The convolutional architectures of current hierarchical models of object recognition are designed primarily around translation invariance. This is achieved by layers of complex cells, which pool responses to some visual feature over a local region in (x,y). The eccentricity-dependent resolution of the primate retina, however, suggests that for the ventral visual pathway, the most important transformation is not position but scale.

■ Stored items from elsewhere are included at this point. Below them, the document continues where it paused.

(** The receiver keeps its upload time. *)
Definition PinnedSector_DecodeFrom (ps : PinnedSector) (d : Decoder) : PinnedSector * Decoder :=
  let '(root, d) := ReadHash d in
  let '(hostKey, d) := ReadHash d in
  (mkPinnedSector root hostKey (PS_UploadedAt ps), d).

(** [types.DecodeSlice(d, &sectors)] *)
Definition decode_sectors : Decoder → list PinnedSector * Decoder :=
  DecodeSlice (PinnedSector_DecodeFrom (mkPinnedSector 0 0 None)).

Definition PinnedSlab_EncodeTo (ps : PinnedSlab) : list byte :=
  SlabID_EncodeTo (PSl_ID ps) ++
  WriteUint8 (PSl_Version ps) ++
  WriteHash (PSl_EncryptionKey ps) ++
  WriteUint64 (PSl_MinShards ps) ++
  EncodeSlice PinnedSector_EncodeTo (PSl_Sectors ps).

Definition PinnedSlab_DecodeFrom (d : Decoder) : PinnedSlab * Decoder :=
  let '(id, d) := SlabID_DecodeFrom d in
  let '(version, d) := ReadUint8 d in
  let '(key, d) := ReadHash d in
  let '(minShards, d) := ReadUint64 d in
  let '(sectors, d) := decode_sectors d in
  (mkPinnedSlab id version key minShards sectors, d).

Definition SlabSlice_EncodeTo (s : SlabSlice) : list byte :=
  WriteUint8 (SS_Version s) ++
  WriteHash (SS_EncryptionKey s) ++
  WriteUint8 (SS_MinShards s mod 256) ++
  EncodeSlice PinnedSector_EncodeTo (SS_Sectors s) ++
  WriteUint64 (combine_range (SS_Offset s) (SS_Length s)).

Definition SlabSlice_DecodeFrom (d : Decoder) : SlabSlice * Decoder :=
  let '(version, d) := ReadUint8 d in
  let '(key, d) := ReadHash d in
  let '(minShards, d) := ReadUint8 d in
  let '(sectors, d) := decode_sectors d in
  let '(combined, d) := ReadUint64 d in
  (mkSlice version key minShards sectors (u32 (Z.shiftr combined 32)) (u32 combined), d).

Definition SealedObject_EncodeTo (so : SealedObject) : list byte :=
  WriteBytes (SO_EncryptedDataKey so) ++
  EncodeSlice SlabSlice_EncodeTo (SO_Slabs so) ++
  WriteSignature (SO_DataSignature so) ++
  WriteBytes (SO_EncryptedMetadataKey so) ++
  WriteBytes (SO_EncryptedMetadata so) ++
  WriteSignature (SO_MetadataSignature so) ++
  WriteTime (SO_CreatedAt so) ++
  WriteTime (SO_UpdatedAt so).

Definition SealedObject_DecodeFrom (d : Decoder) : SealedObject * Decoder :=
  let '(dataKey, d) := ReadBytes d in
  let '(slabs, d) := DecodeSlice SlabSlice_DecodeFrom d in
  let '(dataSig, d) := ReadSignature d in
  let '(metaKey, d) := ReadBytes d in
  let '(meta, d) := ReadBytes d in
  let '(metaSig, d) := ReadSignature d in
  let '(created, d) := ReadTime d in
  let '(updated, d) := ReadTime d in
  (mkSealed dataKey slabs dataSig metaKey meta metaSig created updated, d).

Definition MarshalSia (so : SealedObject) : list byte := SealedObject_EncodeTo so.

(** The object and [d.Err()]. *)
Definition UnmarshalSia (b : list byte) : SealedObject * option error :=
  let '(so, d) := SealedObject_DecodeFrom (NewBufDecoder b) in (so, d_Err d).
(* ===== verification/Api.v ===== *)
(** * Requests of the application API and their signatures (src/api/app/auth.go,
    src/api/app/client.go, src/api/options.go)

    An HTTP request as the handlers see it, the parameters that page through
    results, the signature in the URL of a request with the check the server makes
    of it, and the client that signs. *)

From S2P Require Import Prelude Net Text Encoding External Stream.
From Stdlib Require Import Ascii.
From Stdlib Require String.

(** ** Requests and responses *)

(** [http.Request]: the fields the program reads. The query is the decoded list of
    parameters in their order; parameters of the path and the body are decoded by
    the library jape. *)
Record Request := mkRequest {
  rq_Method : string;
  rq_Host : string;
  rq_Path : string;                       (* URL.Path *)
  rq_Query : list (string * string);      (* URL.Query() *)
  rq_Params : list (string * string);     (* parameters of the route *)
  rq_Accept : string;                     (* the Accept header *)
  rq_BasicAuth : option (string * string);
  rq_Body : bytes;
  rq_ReadErr : option error }.            (* the connection fails while the body is read *)

(** What a handler writes: an error with its status, a JSON value, a binary body, or
    nothing. *)
Inductive Response {B : Type} :=
  | RError (status : Z) (err : error)
  | REncode (body : B)
  | RBinary (body : bytes)
  | RNone.
Arguments Response B : clear implicits.

Definition StatusBadRequest : Z := 400.
Definition StatusUnauthorized : Z := 401.
Definition StatusForbidden : Z := 403.
Definition StatusNotFound : Z := 404.
Definition StatusConflict : Z := 409.
Definition StatusGone : Z := 410.
Definition StatusRequestEntityTooLarge : Z := 413.
Definition StatusTooManyRequests : Z := 429.
Definition StatusUnavailableForLegalReasons : Z := 451.
Definition StatusInternalServerError : Z := 500.

(** [q.Get(key)] and [q.Has(key)] of [url.Values]. *)
Fixpoint Query_Get (q : list (string * string)) (key : string) : string :=
  match q with
  | [] => ""
  | (k, v) :: q => if String.eqb k key then v else Query_Get q key
  end.
Definition Query_Has (q : list (string * string)) (key : string) : bool :=
  existsb (λ p, String.eqb p.1 key) q.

Retinal resolution decreases approximately linearly with eccentricity, which means that the radius of the visual field for which a given spatial frequency can be detected is proportional to wavelength. Low spatial frequencies can be detected over a wide range of eccentricities, while the highest frequencies are detectable only very near fixation. The linear relationship implies that the visual input at each spatial frequency can be represented by the same number of samples. Under this scheme, a fixated object undergoing scaling induces a simple shift in the sampled representation along the dimension of scale. This allows for scale invariant recognition over a wide range of scales, but translation invariance only proportional to object size. This relative priority is perhaps unsurprising given that changes in target position may be accommodated relatively easily via eye movements, while changes in scale cannot.

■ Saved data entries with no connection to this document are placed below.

(** A change of the goroutines that starts no upload and ends the one of [i]. *)
Definition stops (ws ws' : gmap nat worker) (i : nat) : Prop :=
  ∀ j x, ws' !! j = Some (Uploading x) ↔ j ≠ i ∧ ws !! j = Some (Uploading x).

Lemma stops_delete ws i : stops ws (delete i ws) i.
Proof. intros j x. rewrite lookup_delete_Some. naive_solver. Qed.
Lemma stops_running ws i : stops ws (<[i := Running]> ws) i.
Proof. intros j x. rewrite lookup_insert_Some. naive_solver. Qed.

(** Releasing the slot of the host a goroutine uploaded to. *)
Lemma released s i h (ws : gmap nat worker) :
  Inv s → workers s !! i = Some (Uploading h) → stops (workers s) ws i →
  ∀ x, ((∃ j, ws !! j = Some (Uploading x)) → writes (pool_release (pool s) h) x = i64 (writes p0 x + 1)) ∧
       (¬ (∃ j, ws !! j = Some (Uploading x)) → writes (pool_release (pool s) h) x = writes p0 x).
Proof.
  intros I Hi Hws x. rewrite release_writes. destruct (inv_writes s I x) as [Hw1 Hw2].
  destruct (inv_uploading s I i h Hi) as (_ & _ & _ & Hu). case_decide as Hx.
  - subst x. split.
    + intros (j & [Hne Hj]%Hws). by apply Hu in Hj.
    + intros _. rewrite Hw1 by by exists i. rewrite <-Z.add_opp_r, i64_add_i64.
      rewrite <-(i64_id (writes p0 h) (Hwrites h)) at 2. f_equal. lia.
  - split.
    + intros (j & [Hne Hj]%Hws). apply Hw1. by exists j.
    + intros Hn. apply Hw2. intros [j Hj]. apply Hn. exists j. apply Hws. split; [|done]. intros ->. congruence.
Qed.

(** A step that neither picks a host nor ends an upload. *)
Lemma same_writes s (ws : gmap nat worker) :
  Inv s → (∀ j x, ws !! j = Some (Uploading x) ↔ workers s !! j = Some (Uploading x)) →
  ∀ x, ((∃ j, ws !! j = Some (Uploading x)) → writes (pool s) x = i64 (writes p0 x + 1)) ∧
       (¬ (∃ j, ws !! j = Some (Uploading x)) → writes (pool s) x = writes p0 x).
Proof.
  intros I Hws x. destruct (inv_writes s I x) as [Hw1 Hw2]. unfold uploading in *.
  setoid_rewrite Hws. auto.
Qed.

Lemma same_delete s i j x :
  workers s !! i = Some Running → delete i (workers s) !! j = Some (Uploading x) ↔ workers s !! j = Some (Uploading x).
Proof. intros Hi. rewrite lookup_delete_Some. naive_solver. Qed.

(** A step that leaves the pool of hosts and the migrated shards alone. *)
Lemma Inv_quiet s c n (ws : gmap nat worker) :
  Inv s → loop_index s ≤ n ≤ length roots →
  (∀ j x, ws !! j = Some (Uploading x) ↔ workers s !! j = Some (Uploading x)) →
  (∀ j, is_Some (ws !! j) → j < n ∧ needed j = true ∧ j ∉ (migrated s).*1) →
  Inv (mkUpload c n ws (available s) (used s) (migrated s) (pool s) (panicked s)).
Proof.
  intros I Hn Hws Hd. constructor; simpl; try apply I.
  - intros i h Hi%Hws. destruct (inv_uploading s I i h Hi) as (? & ? & ? & Hu). split_and!; [done..|].
    intros j Hj%Hws. auto.
  - done.
  - lia.
  - intros i sh Hi. destruct (inv_migrated s I i sh Hi) as (? & ?). split; [lia|done].
  - intros x. by apply same_writes.
Qed.

(** A step that ends the upload of [i] without a result. *)
Lemma Inv_released s c i h (ws : gmap nat worker) :
  Inv s → workers s !! i = Some (Uploading h) → stops (workers s) ws i →
  (∀ j, is_Some (ws !! j) → is_Some (workers s !! j)) →
  Inv (mkUpload c (loop_index s) ws (available s) (used s) (migrated s) (pool_release (pool s) h) (panicked s)).
Proof.
  intros I Hi Hws Hd. constructor; simpl; try apply I.
  - intros j x [Hne Hj]%Hws. destruct (inv_uploading s I j x Hj) as (? & ? & ? & Hu). split_and!; [done..|].
    intros k [_ Hk]%Hws. auto.
  - intros j Hj. by apply (inv_workers s I), Hd.
  - intros x. by apply (released s i).
Qed.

Decomposition of the retinal image into spatial frequency bands takes place in V1, whose cells are well-modeled by Gabor filters. Measurements of receptive field properties for V1 and beyond is difficult to obtain near the fovea. The scale invariance hypothesis predicts a small central region of constant maximum resolution, which we identify with the foveola. Based on estimates for V1 of the smallest receptive field size in central vision, and of the rate of increase with eccentricity, we estimate the diameter of the foveola to be on the order of 20-30’ of arc.
A major difference between HMAX and other hierarchical models is that its convolutional architecture explicitly includes a scale dimension, which arises from a fixed Gabor filter model of V1. However, in all existing HMAX models, input resolution is uniform, i.e., every scale band spans the entire visual field. This is impossible given a biologically realistic retina, however, we conjecture that such a strategy may not be desirable even for an artificial vision system.

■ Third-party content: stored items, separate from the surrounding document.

(* ===== verification/Recovery.v ===== *)
(** * Recovering shards (src/slabs/downloads.go, the encryption of executeMigration)

    A slab's missing sectors are recovered by reading chunks of its other sectors
    from their hosts, decrypting them, reconstructing the missing columns and
    encrypting the shards again. This file has the chunks, the reads of one chunk as
    a step relation (a goroutine per host, hedged against slow and failing hosts),
    the reconstruction, and the theorem that what is uploaded in the end is the lost
    sector, byte for byte.

    The stream cipher (golang.org/x/crypto/chacha20) and the erasure code
    (klauspost/reedsolomon) are parameters with their documented behaviour. *)

From S2P Require Import Prelude Float Order Encoding External Hosts HostQueue Slabs Uploads.
From Stdlib Require Import Ascii.

Abbreviation bytes := (list byte) (only parsing).

(** ** Libraries *)

(** [proto.LeafSize] *)
Class LeafOps := { LeafSize : Z }.
(** Sectors are whole numbers of leaves, and a leaf is a block of the cipher. *)
Class LeafLaws {C : CurrencyOps} {R : RhpOps} (L : LeafOps) : Prop := {
  LeafSize_block : LeafSize = 64%Z;
  SectorSize_leaves : (0 < SectorSize < 2 ^ 32)%Z ∧ (SectorSize mod LeafSize = 0)%Z }.

(** The key stream of an unauthenticated XChaCha20 cipher whose 24-byte nonce starts
    with the given byte and is zero otherwise: [SetCounter(n)] starts at byte [64 n]. *)
Class CipherOps := { keystream : EncryptionKey → Z → nat → byte }.

(** [reedsolomon.New(data, parity).ReconstructSome(shards, required)]; a missing
    shard is [None]. *)
Class RSOps := { ReconstructSome : nat → nat → list (option bytes) → list bool → result (list (option bytes)) }.

(** Shards form a codeword; the code works column by column; any [data] shards of a
    codeword determine the required ones. *)
Class RSLaws (RS : RSOps) := {
  codeword : nat → list bytes → Prop;
  codeword_columns : ∀ d shards off len, codeword d shards → codeword d ((λ s, take len (drop off s)) <$> shards);
  reconstruct_required : ∀ d p shards cols required,
    codeword d shards → length cols = length shards → length required = length shards → d + p = length shards →
    (∃ n, 0 < n ∧ Forall (λ s, length s = n) shards) →
    (∀ i c, cols !! i = Some (Some c) → shards !! i = Some c) →
    d ≤ length (filter (λ c, is_Some c) cols) →
    ∃ cols', ReconstructSome d p cols required = Ok cols' ∧
      ∀ i, required !! i = Some true → ∃ c, shards !! i = Some c ∧ cols' !! i = Some (Some c) }.

(** ** Chunks *)

Section chunks.
Context {C : CurrencyOps} {R : RhpOps} {L : LeafOps}.

(** The segment-aligned chunk size of [recoverShards]. *)
Definition chunk_size (recoveryChunkSize : Z) : Z :=
  let chunkSize := if ((recoveryChunkSize <=? 0) || (recoveryChunkSize >? SectorSize))%Z then SectorSize else recoveryChunkSize in
  let chunkSize := (chunkSize - Z.rem chunkSize LeafSize)%Z in
  if (chunkSize =? 0)%Z then LeafSize else chunkSize.

Definition num_chunks (chunkSize : Z) : Z := Z.quot (SectorSize + chunkSize - 1) chunkSize.

(** [for off := 0; off < SectorSize; off += chunkSize], one element of fuel per
    chunk: the offsets and lengths. *)
Fixpoint chunks_from (fuel : nat) (off chunkSize : Z) : list (Z * Z) :=
  match fuel with
  | O => []
  | Datatypes.S fuel =>
      if (off <? SectorSize)%Z
      then (off, if (off + chunkSize >? SectorSize)%Z then (SectorSize - off)%Z else chunkSize) ::
           chunks_from fuel (off + chunkSize) chunkSize
      else []
  end.

Definition chunks (chunkSize : Z) : list (Z * Z) := chunks_from (Z.to_nat (num_chunks chunkSize)) 0 chunkSize.

(** [off, len] follow each other without gaps from [a] to [b]. *)
Fixpoint tiles (l : list (Z * Z)) (a b : Z) : Prop :=
  match l with
  | [] => a = b
  | (off, len) :: l => off = a ∧ (0 < len)%Z ∧ tiles l (off + len) b
  end.

Context {LL : LeafLaws L}.

Lemma chunk_size_spec r : (0 < chunk_size r ≤ SectorSize)%Z ∧ (chunk_size r mod LeafSize = 0)%Z.
Proof.
  destruct SectorSize_leaves as [Hs Hm]. pose proof LeafSize_block as Hl.
  assert (LeafSize ≠ 0)%Z as Hz by lia. assert (0 < LeafSize)%Z as Hp by lia. unfold chunk_size.
  set (c := if ((r <=? 0) || (r >? SectorSize))%Z then SectorSize else r).
  assert (0 < c ≤ SectorSize)%Z as Hc.
  { unfold c. destruct (Z.leb_spec r 0), (Z.gtb_spec r SectorSize); simpl; lia. }
  rewrite Z.rem_mod_nonneg by lia. pose proof (Z.div_mod c LeafSize Hz) as Hd.
  pose proof (Z.mod_pos_bound c LeafSize Hp).
  pose proof (Z.div_mod SectorSize LeafSize Hz).
  destruct (Z.eqb_spec (c - c mod LeafSize) 0) as [He|He].
  - split; [nia|by apply Z.mod_same; lia].
  - split; [lia|]. replace (c - c mod LeafSize)%Z with (c / LeafSize * LeafSize)%Z by lia. apply Z.mod_mul. lia.
Qed.

Lemma chunks_from_tiles fuel off cs :
  (0 < cs)%Z → (0 ≤ off ≤ SectorSize)%Z → (SectorSize - off ≤ Z.of_nat fuel * cs)%Z → (cs mod LeafSize = 0)%Z →
  (off mod LeafSize = 0)%Z →
  tiles (chunks_from fuel off cs) off SectorSize ∧
  ∀ o l, (o, l) ∈ chunks_from fuel off cs →
    (0 ≤ o ∧ o + l ≤ SectorSize ∧ 0 < l ≤ cs ∧ o mod LeafSize = 0 ∧ l mod LeafSize = 0)%Z.
Proof.
  intros Hcs. destruct SectorSize_leaves as [_ Hm]. pose proof LeafSize_block as Hl. revert off.
  induction fuel as [|fuel IH]; intros off Hoff Hfuel Hcm Hom; simpl.
  { split; [lia|]. by intros o l ?%elem_of_nil. }
  destruct (Z.ltb_spec off SectorSize) as [Hlt|Hge].
  2: { split; [simpl; lia|]. by intros o l ?%elem_of_nil. }
  assert ((off + cs) mod LeafSize = 0)%Z as Hn by (rewrite Z.add_mod, Hom, Hcm by lia; done).
  assert ((SectorSize - off) mod LeafSize = 0)%Z as Hs by (rewrite Zminus_mod, Hom, Hm; done).
  destruct (Z.gtb_spec (off + cs) SectorSize) as [Hgt|Hle].
  - assert (chunks_from fuel (off + cs) cs = []) as ->.
    { destruct fuel; simpl; [done|]. by rewrite (proj2 (Z.ltb_ge _ _)) by lia. }
    split; [simpl; lia|]. intros o l [= -> ->]%list_elem_of_singleton. lia.
  - destruct (IH (off + cs)%Z) as [Ht Hall]; [lia|lia|done|done|]. split; [simpl; split_and!; [done|lia|done]|].
    intros o l [[= -> ->]|Hin]%elem_of_cons; [lia|auto].
Qed.

Lemma chunks_tile r :
  tiles (chunks (chunk_size r)) 0 SectorSize ∧
  ∀ o l, (o, l) ∈ chunks (chunk_size r) →
    (0 ≤ o ∧ o + l ≤ SectorSize ∧ 0 < l ∧ o mod LeafSize = 0 ∧ l mod LeafSize = 0)%Z.
Proof.
  destruct (chunk_size_spec r) as [Hc Hm]. pose proof LeafSize_block.
  destruct (chunks_from_tiles (Z.to_nat (num_chunks (chunk_size r))) 0 (chunk_size r)) as [H1 H2]; [lia|lia| |done|done|].
  - destruct SectorSize_leaves as [Hs _]. unfold num_chunks. set (cs := chunk_size r) in *.
    assert (cs ≠ 0)%Z as Hz by lia. assert (0 < cs)%Z as Hp by lia. set (n := (SectorSize + cs - 1)%Z).
    assert (0 ≤ n)%Z by (unfold n; lia). rewrite Z.quot_div_nonneg by lia.
    pose proof (Z.div_mod n cs Hz). pose proof (Z.mod_pos_bound n cs Hp).
    pose proof (Z.div_pos n cs H0 Hp). rewrite Z2Nat.id by done. unfold n in *. nia.
  - split; [done|]. intros o l Hin. destruct (H2 o l Hin) as (? & ? & ? & ? & ?). lia.
Qed.
End chunks.

(** ** The cipher *)

Definition xor_byte (a b : byte) : byte :=
  match a, b with
  | Ascii a0 a1 a2 a3 a4 a5 a6 a7, Ascii b0 b1 b2 b3 b4 b5 b6 b7 =>
      Ascii (xorb a0 b0) (xorb a1 b1) (xorb a2 b2) (xorb a3 b3) (xorb a4 b4) (xorb a5 b5) (xorb a6 b6) (xorb a7 b7)
  end.

Lemma xor_byte_involutive a k : xor_byte (xor_byte a k) k = a.
Proof. destruct a, k. simpl. by rewrite !xorb_assoc, !xorb_nilpotent, !xorb_false_r. Qed.

Section cipher.
Context {K : CipherOps}.

(** [c.SetCounter(counter)] and [c.XORKeyStream(b, b)] of the cipher with
    [nonce[0] = byte(i)]. *)
Definition XORKeyStream (key : EncryptionKey) (i : nat) (counter : Z) (b : bytes) : bytes :=
  imap (λ k c, xor_byte c (keystream key (Z.of_nat i mod 256) (Z.to_nat (64 * counter) + k))) b.

Lemma XORKeyStream_lookup key i counter b k :
  XORKeyStream key i counter b !! k =
    (λ c, xor_byte c (keystream key (Z.of_nat i mod 256) (Z.to_nat (64 * counter) + k))) <$> b !! k.
Proof. apply list_lookup_imap. Qed.

Lemma XORKeyStream_length key i counter b : length (XORKeyStream key i counter b) = length b.
Proof. apply length_imap. Qed.

Lemma XORKeyStream_involutive key i counter b : XORKeyStream key i counter (XORKeyStream key i counter b) = b.
Proof.
  apply list_eq. intros k. rewrite !XORKeyStream_lookup. destruct (b !! k); simpl; [|done].
  by rewrite xor_byte_involutive.
Qed.

(** A block-aligned window of a shard decrypts on its own. *)
Lemma XORKeyStream_window key i counter len b :
  (0 ≤ counter)%Z →
  XORKeyStream key i counter (take len (drop (Z.to_nat (64 * counter)) (XORKeyStream key i 0 b))) =
    take len (drop (Z.to_nat (64 * counter)) b).
Proof.
  intros Hc. apply list_eq. intros k. rewrite XORKeyStream_lookup. destruct (decide (k < len)) as [Hk|Hk].
  - rewrite !lookup_take_lt by done. rewrite !lookup_drop, XORKeyStream_lookup.
    destruct (b !! _); simpl; [|done]. by rewrite xor_byte_involutive.
  - by rewrite !lookup_take_ge by lia.
Qed.
End cipher.

(** ** Reconstruction *)

Section reconstruct.
Context {L : LeafOps} {K : CipherOps} {RS : RSOps}.

Definition decrypt_cols (key : EncryptionKey) (counter : Z) (cols : list (option bytes)) : list (option bytes) :=
  imap (λ i c, XORKeyStream key i counter <$> c) cols.

Definition is_required (required : list bool) (i : nat) : bool := default false (required !! i).

(** [copy(r.out[i][offset:offset+length], cols[i])] for the required shards. *)
Definition write_out (offset len : nat) (required : list bool) (cols out : list (option bytes)) : list (option bytes) :=
  imap (λ i o, if is_required required i
               then (λ b, list_inserts offset (take len (default [] (mjoin (cols !! i)))) b) <$> o else o) out.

Current HMAX models over represent high frequencies, which must be pooled more aggressively to achieve an invariant signature. Initial experiments have shown that overreliance on high frequencies impairs scale invariance, even in controlled single-object situations. In natural images, aggressive pooling at high frequencies increases sensitivity to clutter. The alternative suggested by the retinal resolution curve is a nested representation, where different scale bands represent different amounts of the scene. For an object spanned by an intermediate scale band, a finer band might span one of its parts, while a coarser band spans the surrounding context.
The initial goal of this project is to understand the consequences for object recognition of using invariant signatures constructed in this manner: how they affect performance in different situations (e.g., controlled vs. cluttered scenes), the number of fixations required for learning and inference, and the effect of other architectural choices (e.g., local vs. global pooling over space or scale). Of longer-term interest is the observation that nested signatures necessarily encode information about the hierarchical structure of scenes, and might therefore be elements of a shared representation for object recognition as well as higher-level reasoning about a scene, in the direction of the CBMM challenge.